Di antara tiga bakteri
potensial penghasil eksopolisakarida tersebut, maka bakteri dengan kode 3.3 memiliki kemampuan yang lebih unggul jika dibandingkan dengan dua bakteri lainnya dalam hal kemampuan menghasilkan eksopolisakarida dan dapat beradaptasi dengan baik dalam pH 3-5. Hasil sekuensing menunjukkan bahwa bakteri dengan kode 3.3 adalah Burkholderia cenocepacia. Genus Burkholderia banyak ditemukan di dalam tanah, air, dan berasosiasi dengan tanaman. Deskripsi mengenai B. cenocepacia yang dikemukakan oleh Miao et al. (2007) adalah bakteri ini berbentuk batang, motil dengan flagella multitrikus dan pili yang dapat digunakan untuk tempat penempelan pada inang, bersifat aerobik, menghasilkan asam, reaksi oksidase lemah, Gram negatif, dengan ukuran sel 0.6–0.9 x 1.0–2.0 µm. Di dalam medium NA bakteri ini berbentuk sirkular dengan diameter koloni 0.8-1.0 mm, dan berwarna putih kekuningan. Potensi enzim ekstrasellular yang dimiliki oleh B. cenocepacia adalah protease, lipase, kitinase, dan fosfolipase (Vial et al. 2007).
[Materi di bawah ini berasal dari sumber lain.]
Definition call_spec (c : manager_call) (w : manager_world) (r : Z + option link_ptr) (w' : manager_world) : Prop :=
  match c, r with
  | Register link, inl ret =>
      (ret = 0 /\ (exists i id, link = Some i /\ 0 < id < 2 ^ 32 /\ registry w !! id = None /\
        registry w' = <[id := i]> (registry w)) \/ ret < 0 /\ w' = w) /\
      (registrable w link <-> ret = 0)
  | Unregister link, inl ret =>
      (ret = 0 /\ (exists i id, link = Some i /\ registry w !! id = Some i /\ registry w' = delete id (registry w)) \/
       ret < 0 /\ w' = w) /\
      (forall i l, link = Some i -> member w i l -> lk_runtime l <> None -> lk_state l = LINKG_LINK_STATE_STOPPED -> ret = 0)
  | Get link_id, inr found => w' = w /\ found = registry w !! link_id
  | Get_by_access access, inr found =>
      w' = w /\ forall i, found = Some i <-> exists id l, registry w !! id = Some i /\ mw_links w !! i = Some l /\ lk_access l = access
  | Get_id access, inl id =>
      w' = w /\ (id = LINKG_LINK_ID_INVALID /\ (forall i l, member w i l -> lk_access l <> access) \/
                exists i l, registry w !! id = Some i /\ mw_links w !! i = Some l /\ lk_access l = access)
  | Count, inl n => w' = w /\ n = Z.of_nat (size (registry w))
  | Init, inl ret | Register_handler _ _, inl ret | Unregister_handler, inl ret => registry w' = registry w /\ (ret <> 0 -> w' = w)
  | Deinit, inl ret => (ret = 0 /\ registry w = ∅ /\ registry w' = ∅) \/ (ret < 0 /\ w' = w)
  | _, _ => False
  end.

(** ** The invariant *)

Definition slot_count (o : option link_ptr) : Z := match o with Some _ => 1 | None => 0 end.

Record registry_ok (w : manager_world) : Prop := {
  ro_length : length (mg_links (mw_manager w)) = 2%nat;
  ro_member : forall i, Some i ∈ mg_links (mw_manager w) -> exists l, mw_links w !! i = Some l;
  ro_id : forall i l, member w i l -> 0 < lk_id l < 2 ^ 32 /\ lk_access l <> LINKG_LINK_ACCESS_NONE;
  ro_ids : forall i j l m, member w i l -> member w j m -> lk_id l = lk_id m -> i = j;
  ro_accesses : forall i j l m, member w i l -> member w j m -> lk_access l = lk_access m -> i = j;
  ro_slots : forall s t i, mg_links (mw_manager w) !! s = Some (Some i) -> mg_links (mw_manager w) !! t = Some (Some i) -> s = t;
  ro_free : forall i l, mw_links w !! i = Some l -> Some i ∉ mg_links (mw_manager w) -> lk_id l = LINKG_LINK_ID_INVALID;
  ro_count : mg_count (mw_manager w) = sumZ slot_count (mg_links (mw_manager w));
  ro_next : mg_initialized (mw_manager w) = true -> 0 < mg_next_id (mw_manager w) < 2 ^ 32;
  ro_off : mg_initialized (mw_manager w) = false -> mw_manager w = manager_zero }.

Lemma elem_entries w id i :
  (id, i) ∈ mg_links (mw_manager w) ≫= entry w <-> exists l, member w i l /\ lk_id l = id.
Proof.
  rewrite list_elem_of_bind. unfold entry, member. split.
  - intros (o&H&Ho). destruct o as [j|]; [|by apply elem_of_nil in H]. destruct (mw_links w !! j) as [l|] eqn:E; [|by apply elem_of_nil in H].
    apply list_elem_of_singleton in H. simplify_eq. by exists l.
  - intros (l&[Hs Hl]&<-). exists (Some i). rewrite Hl. split; [by left|done].
Qed.

Lemma registry_lookup w id i : registry_ok w -> registry w !! id = Some i <-> exists l, member w i l /\ lk_id l = id.
Proof.
  intros O. rewrite <- elem_entries. split.
  - apply elem_of_list_to_map_2.
  - intros H. apply elem_of_list_to_map_1'; [|done]. intros j Hj. apply elem_entries in H as (l&Hl&E), Hj as (m&Hm&E').
    apply (ro_ids w O i j l m); congruence.
Qed.

(** Equal registries by their members. *)
Lemma registry_eq w (m : gmap Z link_ptr) :
  registry_ok w -> (forall id i, m !! id = Some i <-> exists l, member w i l /\ lk_id l = id) -> registry w = m.
Proof.
  intros O H. apply map_eq. intros id. apply option_eq. intros i. rewrite H. by apply registry_lookup.
Qed.

Lemma registry_size w : registry_ok w -> Z.of_nat (size (registry w)) = sumZ slot_count (mg_links (mw_manager w)).
Proof.
  intros O. pose proof (ro_length w O) as Hl. pose proof (ro_member w O) as Hm. pose proof (ro_ids w O) as Hi. pose proof (ro_slots w O) as Hs.
  unfold registry, member in *. destruct (mg_links (mw_manager w)) as [|a [|b [|? ?]]] eqn:E; try done. cbn.
  destruct a as [i|], b as [j|]; cbn.
  - destruct (Hm i ltac:(set_solver)) as [l El], (Hm j ltac:(set_solver)) as [m Em]. rewrite El, Em. cbn.
    rewrite map_size_insert_None; [by rewrite map_size_insert_None|]. rewrite lookup_insert_ne; [done|]. intros Eid.
    assert (i = j) as <- by (eapply Hi; [split; [set_solver|exact El]|split; [set_solver|exact Em]|done]).
    by pose proof (Hs 0%nat 1%nat i eq_refl eq_refl).
  - destruct (Hm i ltac:(set_solver)) as [l El]. rewrite El. cbn. by rewrite map_size_insert_None.
  - destruct (Hm j ltac:(set_solver)) as [l El]. rewrite El. cbn. by rewrite map_size_insert_None.
  - done.
Qed.

(** ** The scans *)

Lemma link_at_run w i l : mw_links w !! i = Some l -> link_at i w = Some (l, w).
Proof. unfold link_at. munfold. unfold mbind, M_bind. by intros ->. Qed.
Kelimpahan bakteri Gram negatif di dalam mikroagregat telah dilaporkan oleh Hattori (1988) yang menyatakan bahwa sebagian besar bakteri pemantap agregat terutama bakteri Gram negatif ditemukan tersebar di dalam pori kapiler yang memiliki diameter kurang dari 250 µm. Beberapa spesies Burkholderia telah digunakan secara komersial sebagai agens biokontrol, bioremediasi, dan memacu pertumbuhan tanaman (Reis et al. 2004; Sijam & Dikin 2005; Salles et al. 2006). Lebih lanjut dikatakan bahwa B. cenocepacia memiliki potensi sebagai agens biokontrol untuk mengendalikan Pythium dan Rhizoctonia (Miao et al. 2007). Namun demikian, khusus spesies yang terrmasuk dalam kelompok Burkhoderia cepacia kompleks (Tabel 5) memerlukan studi lanjut untuk pengembangannya dalam skala luas atas dasar pedoman yang disusun oleh FAO (1997).
27
Tabel 5 Taksonomi Burkholderia cepacia kompleks: status genomovar dan nama spesies (Vial et al. 2007; Miao et al. 2007) Spesies Burkholderia cepacia Burkholderia multivorans Burkholderia cenocepacia Burkholderia stabilis Burkholderia vietnamiensis Burkholderia dolosa Burkholderia ambifaria Burkholderia anthina Burkholderia pyrrocinia
Genomovar I II III IV V VI VII VIII IX
Hasil analisis reduksi asitilen (ARA) terhadap B. cenocepacia strain KTG yang digunakan dalam kegiatan penelitian ini menunjukkan bahwa bakteri tersebut memiliki kemampuan dalam memfiksasi N2 dengan nilai ARA 0.73 µmol/g dan berpotensi menghasilkan hormon pertumbuhan dengan nilai indole acetic acid (IAA) sebesar 78.9 ppm. Oleh karena melihat potensi yang ada dari bakteri ini dalam menghasilkan eksopolisakarida di dalam bahan tanah tekstur berpasir, maka tahap penelitian berikutnya difokuskan terhadap optimalisasi produksi dan karakterisasi eksopolisakarida B. cenocepacia strain KTG.
Kesimpulan Kegiatan penelitian ini berhasil mengisolasi Burkholderia cenocepacia strain KTG yang memiliki keunggulan dalam menghasilkan eksopolisakarida dan dapat tumbuh pada lingkungan pH masam-sangat masam. B. cenocepacia strain KTG dapat menghasilkan eksopolisakarida dalam medium ATCC no. 14 yang mengandung bahan tanah dengan kadar fraksi sedang dan tinggi. Sifat fisiologi atas dasar pengujian di dalam medium dengan beberapa sumber karbon memberikan gambaran awal mengenai kemampuan B. cenocepacia strain KTG menggunakan berbagai macam sumber karbon untuk sumber energi dan pertumbuhan selnya.